Hageman faktörünün aktive olması ile intrensek koagülasyon başlar. Genellikle şok ile
birlikte kontrol edilemeyen koagülasyon aktivasyonu, tromboz, trombositlerin ve pıhtılaşma
faktörlerinin (faktör II, V ve VIII) tüketimi ile sonuçlanan DIC tablosu ortaya çıkar. DIC,
sepsis prognozunu kötü yönde etkiler (71).
Komplemanın aktivasyonu sonrasında nötrofillerin aktive olması ile açığa çıkan oksijen
radikalleri ve lizozomal enzimler, endotoksinler, TNF-α, IL-1, platelet aktive edici faktör
(PAF), lökotrienler (LT), tromboksan A2 (TXA2) endotel geçirgenliğini artırır ve/veya
endotel hasarı meydana getirir. Mikrotrombüslerin oluşumu kolaylaşır. Bir anatomik bölgede
yeterli endotel hasarının oluşması orada organ yetmezliği gelişmesine neden olur. Hasar
kontrol edilemez ise metabolik tüketim artar ve hasta kaybedilir. Sepsiste en sık karşılaşılan
organ yetmezlikleri; akciğer, böbrek, karaciğer ve kalp yetmezliğidir (71).
36
Sepsiste görülebilen tablolardan biri de septik şoktur. Salınan vazoaktif mediatörlerin
etkisi ile sistemik damar direnci azalır. Bu da dokulara giden kan akımının azalmasına neden
olur. Septik şokun patogenezi Şekil 3’de gösterilmiştir (71).
B.4. Klinik ve Tanı: Etken ister Gram-negatif, ister Gram-pozitif olsun benzer
semptom ve bulgular gözlenir. Mortalitesi yüksek olan bu tabloyu erken tanımlamak ve etkin
tedaviyi uygulamak yaşama şansını arttırabilmektedir.

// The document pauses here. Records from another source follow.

Lemma set_body_buffer_ok (fs pa : bool) (parent : parent_view)
  (args : list value) (w : world) :
  buffer_ok (fst w) ->
  buffer_ok (fst (state_of (set_body cast fs pa parent args w))).
Proof.
  destruct w as [self eng]. cbn [fst]. intros Hok. unfold set_body.
  destruct args as [|first vals]; [exact Hok|].
  destruct first as [| z | x | q | items | items];
    try (destruct (hashable _); exact Hok).
  destruct (find_parameter q self) as [p|] eqn:Hp; [|exact Hok].
  pose proof (find_parameter_name _ _ _ Hp) as Hname.
  set (p1 := if Param.animate_running p && negb pa
             then Param.stop_animation p else p).
  assert (Hn1 : Param.name p1 = q /\ Param.dirty p1 = Param.dirty p).
  { subst p1. destruct (Param.animate_running p && negb pa);
      split; solve [exact Hname | reflexivity]. }
  destruct Hn1 as [Hn1 Hd1].
  pose proof (param_set_fields cast p1 vals) as Hf.
  destruct (fs && truthy (Param.address p1)).
  - cbn [state_of fst]. destruct Hf as [Hn2 [Hd2 _]].
    apply (buffer_ok_store p); [exact Hok| |].
    + cbn [Param.name Param.set_last_sent Param.with_last_sent].
      rewrite Hn2, Hn1. exact Hp.
    + cbn [Param.dirty Param.set_last_sent Param.with_last_sent].
      rewrite Hd2, Hd1. trivial.
  - destruct (Param.set cast p1 vals) as [p2 changed].
    cbn [fst] in Hf. destruct Hf as [Hn2 [Hd2 _]].
    destruct (changed && negb (Param.dirty p2)) eqn:E.
    + apply andb_prop in E. destruct E as [_ E].
      apply negb_true_iff in E.
      cbn [state_of]. apply buffer_ok_set_dirty. cbn [fst].
      change (dirty_parameters (store (Param.with_dirty true p2) self))
        with (dirty_parameters self).
      replace q with (Param.name (Param.with_dirty true p2))
        by (cbn; congruence).
      apply (buffer_ok_enqueue p); [exact Hok| |congruence|reflexivity].
      cbn [Param.name Param.with_dirty]. rewrite Hn2, Hn1. exact Hp.
    + cbn [state_of fst].
      apply (buffer_ok_store p); [exact Hok| |congruence].
      rewrite Hn2, Hn1. exact Hp.
Qed.

Lemma set_body_submodules (fs pa : bool) (parent : parent_view)
  (args : list value) (w : world) :
  submodules (fst (state_of (set_body cast fs pa parent args w)))
  = submodules (fst w).
Proof.
  destruct w as [self eng]. cbn [fst].
  destruct args as [|first vals]; [reflexivity|].
  destruct first as [| z | x | q | items | items];
    try (unfold set_body; destruct (hashable _); reflexivity).
  apply (set_body_parameters cast fs pa parent q vals self eng).
Qed.

Lemma for_submodules_pending_ok
  (method : parent_view -> world -> outcome world) (names : list string) :
  (forall parent w, pending_ok (fst w) ->
                    pending_ok (fst (state_of (method parent w)))) ->
  forall w, pending_ok (fst w) ->
            pending_ok (fst (state_of (for_submodules method names w))).
Proof.
  intros Hmethod.
  induction names as [|n names IH]; intros [self eng] Hok;
    cbn [for_submodules]; [exact Hok|].
  destruct (find_submodule n self) as [sub|] eqn:Hsub; [|exact Hok].
  cbn [fst] in Hok. apply pending_ok_unfold in Hok as Hself.
  destruct Hself as [Hbuf Hall].
  assert (Hsubok : pending_ok sub).
  { unfold find_submodule in Hsub. apply find_some in Hsub.
    rewrite Forall_forall in Hall. apply Hall, Hsub. }
  specialize (Hmethod (view_of self) (sub, eng) Hsubok).
  assert (Hnext : forall sub', pending_ok sub' ->
    pending_ok (with_submodules (replace_submodule sub' (submodules self))
                  self)).
  { intros sub' Hs. apply pending_ok_unfold. split; [exact Hbuf|].
    cbn [submodules with_submodules].
    apply replace_submodule_Forall; assumption. }
  destruct (method (view_of self) (sub, eng)) as [[sub' eng']|e [sub' eng']];
    cbn [state_of fst] in Hmethod.
  - apply IH. cbn [fst]. apply Hnext, Hmethod.
  - cbn [state_of fst]. apply Hnext, Hmethod.
Qed.

Lemma set_pending_ok (args : list value) :
  forall fs pa parent w,
    pending_ok (fst w) ->
    pending_ok (fst (state_of (set fnmatch cast args fs pa parent w))).
Proof.
  induction args as [|first rest IH]; intros fs pa parent w Hok;
    cbn [set]; [exact Hok|].
  destruct (resolve fnmatch true (fst w) first) as [|names].
  - apply pending_ok_unfold. apply pending_ok_unfold in Hok.
    destruct Hok as [Hbuf Hall]. split.
    + apply set_body_buffer_ok, Hbuf.
    + rewrite set_body_submodules. exact Hall.
  - apply for_submodules_pending_ok; [|exact Hok].
    intros parent' w' Hw'. apply IH, Hw'.
Qed.

(** When the body of [set] queues the parameter it found: off the
    forced path, when [Parameter.set] reports a change and the parameter
    is not flagged dirty. *)
Definition enqueues (fs pa : bool) (p : Param.parameter) (vals : list value)
  : bool :=
  negb (fs && truthy (Param.address p))
  && snd (Param.set cast
            (if Param.animate_running p && negb pa
             then Param.stop_animation p else p) vals)
  && negb (Param.dirty p).

Lemma set_body_enqueues (fs pa : bool) (parent : parent_view) (q : string)
  (vals : list value) (self : module) (eng : engine) (p : Param.parameter) :
  find_parameter q self = Some p ->
  let w' := state_of (set_body cast fs pa parent (VStr q :: vals) (self, eng))
  in
  dirty_parameters (fst w')
  = (if enqueues fs pa p vals then (dirty_parameters self ++ [q])%list
     else dirty_parameters self)
  /\ dirty (fst w') = enqueues fs pa p vals || dirty self
  /\ dirty_modules (snd w')
     = (if enqueues fs pa p vals && negb (dirty self)
        then (dirty_modules eng ++ [module_path self])%list
        else dirty_modules eng).
Proof.
  intros Hp. cbv zeta. unfold enqueues, set_body. rewrite Hp.
  set (p1 := if Param.animate_running p && negb pa
             then Param.stop_animation p else p).
  assert (H1 : Param.address p1 = Param.address p
               /\ Param.dirty p1 = Param.dirty p).
  { subst p1. destruct (Param.animate_running p && negb pa);
      split; reflexivity. }
  destruct H1 as [Ha Hd]. rewrite Ha.
  destruct (fs && truthy (Param.address p)).
  - cbn [state_of fst snd negb andb orb]. repeat split.
    unfold send.
    destruct (match parent with
              | Some parent_proto_port =>
                  if negb (truthy (port self)) then parent_proto_port
                  else (protocol self, port self)
              | None => (protocol self, port self)
              end) as [proto po].
    destruct (truthy po); reflexivity.
  - pose proof (param_set_fields cast p1 vals) as Hf.
    destruct (Param.set cast p1 vals) as [p2 changed].
    cbn [fst snd negb andb] in *. destruct Hf as [_ [Hd2 _]].
    rewrite Hd2, Hd.
    destruct (changed && negb (Param.dirty p)).
    + cbn [state_of andb orb]. unfold set_dirty.
      cbn [dirty with_dirty_parameters store with_parameters].
      destruct (dirty self) eqn:Hds;
        cbn [fst snd dirty with_dirty with_dirty_parameters store
             with_parameters negb];
        rewrite ?Hds; repeat split.
    + cbn [state_of fst snd orb andb]. repeat split.
Qed.

Lemma resolve_same (pm : bool) (self self' : module) (first : value) :
  aliases self' = aliases self ->
  map name (submodules self') = map name (submodules self) ->
  resolve fnmatch pm self' first = resolve fnmatch pm self first.
Proof. unfold resolve. intros -> ->. reflexivity. Qed.

(** C1: starting from a tree whose buffers hold no name twice and only
    parameters flagged dirty, two calls of [set] with the same arguments
    (whatever their flags) leave such a tree, so that no name is twice in
    a buffer; on the module that owns the parameter, the first call queues
    it exactly when it does not take the forced path, [Parameter.set]
    reports a change and the parameter is not flagged dirty, it then marks
    the module dirty and queues the module unless it was dirty already,
    and the second call queues nothing. *)
Theorem set_dirties_once (args : list value) (fs pa fs' pa' : bool)
  (parent parent' : parent_view) (self : module) (eng eng' : engine)
  (Hok : pending_ok self) :
  let w1 := state_of (set fnmatch cast args fs pa parent (self, eng)) in
  let w2 := state_of (set fnmatch cast args fs' pa' parent' (fst w1, eng')) in
  pending_ok (fst w1) /\ pending_ok (fst w2)
  /\ (forall m n, In m (nodes (fst w2)) ->
        (count_occ string_dec (dirty_parameters m) n <= 1)%nat)
  /\ (forall q vals p,
        args = VStr q :: vals ->
        resolve fnmatch true self (VStr q) = Local ->
        find_parameter q self = Some p ->
        dirty_parameters (fst w1)
        = (if enqueues fs pa p vals
           then (dirty_parameters self ++ [q])%list
           else dirty_parameters self)
        /\ dirty (fst w1) = enqueues fs pa p vals || dirty self
        /\ dirty_modules (snd w1)
           = (if enqueues fs pa p vals && negb (dirty self)
              then (dirty_modules eng ++ [module_path self])%list
              else dirty_modules eng)
        /\ dirty_parameters (fst w2) = dirty_parameters (fst w1)).
Proof.
  cbv zeta.
  assert (H1 : pending_ok
                 (fst (state_of (set fnmatch cast args fs pa parent (self, eng))))).
  { apply set_pending_ok. exact Hok. }
  assert (H2 : pending_ok
    (fst (state_of
            (set fnmatch cast args fs' pa' parent'
               (fst (state_of (set fnmatch cast args fs pa parent (self, eng))),
                eng'))))).
  { apply set_pending_ok. exact H1. }
  split; [exact H1|]. split; [exact H2|]. split.
  - intros m n Hm. unfold pending_ok in H2. rewrite Forall_forall in H2.
    destruct (H2 m Hm) as [Hnd _].
    apply (proj1 (NoDup_count_occ string_dec _) Hnd).
  - intros q vals p -> Hlocal Hp. cbn [set fst]. rewrite Hlocal.
    destruct (set_body_enqueues fs pa parent q vals self eng p Hp)
      as [Hq [Hd Hm]].
    split; [exact Hq|]. split; [exact Hd|]. split; [exact Hm|].
    destruct (set_body_parameters cast fs pa parent q vals self eng)
      as [_ [_ [Hsubs [Hal _]]]].
    rewrite (resolve_same true self) by (rewrite ?Hsubs; assumption || reflexivity).
    rewrite Hlocal.
    apply set_body_twice.
Qed.

End SetOnce.

(** [set('a', 5)] twice on ["M"], whose parameter [a] holds 3. *)
Lemma set_dirties_once_witness :
  pending_ok (mod_M false)
  /\ exists self1 eng1 self2 eng2,
       set literal_names passthrough [VStr "a"; VInt 5] false false None
         (mod_M false, idle_engine) = Done (self1, eng1)
       /\ set literal_names passthrough [VStr "a"; VInt 5] false false None
            (self1, eng1) = Done (self2, eng2)
       /\ dirty_parameters self1 = ["a"]
       /\ dirty self1 = true
       /\ dirty_modules eng1 = [["engine"; "M"]]
       /\ dirty_parameters self2 = dirty_parameters self1
       /\ dirty_modules eng2 = dirty_modules eng1
       /\ pending_ok self2.
Proof.
  assert (Hok : pending_ok (mod_M false)).
  { repeat constructor; intros n []. }
  split; [exact Hok|].
  destruct (set_dirties_once literal_names passthrough
              [VStr "a"; VInt 5] false false false false None None
              (mod_M false) idle_engine
              (snd (state_of
                      (set literal_names passthrough [VStr "a"; VInt 5] false
                         false None (mod_M false, idle_engine))))
              Hok) as [_ [H2 [_ Hown]]].
  destruct (Hown "a" [VInt 5] (int_parameter "a" 3 false)
              eq_refl eq_refl eq_refl) as [Hfirst [Hdirty [Hqueue Hsecond]]].
  do 4 eexists.
  split; [reflexivity|]. split; [reflexivity|].
  split; [exact Hfirst|]. split; [exact Hdirty|]. split; [exact Hqueue|].
  split; [exact Hsecond|]. split; [reflexivity|exact H2].
Defined.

Ateş/ Hipotermi: Hastaların çoğunda ateş ve titreme görülür. Özellikle uç yaşlarda,
üremi ve alkolizm gibi altta yatan kronik bir hastalığı bulunanlarda vücut ısısı normal ya da
düşük olabilir. Hipotermi kötü prognoz işareti olarak kabul edilir (72).
Hiperventilasyon ve respiratuar alkaloz: Respiratuar alkaloz sepsiste ilk ortaya çıkan
metabolik değişikliktir. Yoğun bakım hastalarında bu iki bulgunun görülmesi sepsisi
düşündürmelidir (72, 73).
Kardiyovasküler sistem: Erken dönemde yani hiperdinamik dönemde kalbin
dakikadaki kan atım hacmi (kardiyak output, COP) artar, periferik vasküler direnç azalır,
taşikardi, takipne ve hipotansiyon görülür. Deri sıcaktır. Perfüzyon periferik vazodilatasyon
nedeniyle daha da bozulur. Bu dönemi sistolik kan basıncının 90 mmHg’nın altına indiği şok
takip etmektedir. Şokun uzaması durumunda geç yani hipodinamik döneme girilir.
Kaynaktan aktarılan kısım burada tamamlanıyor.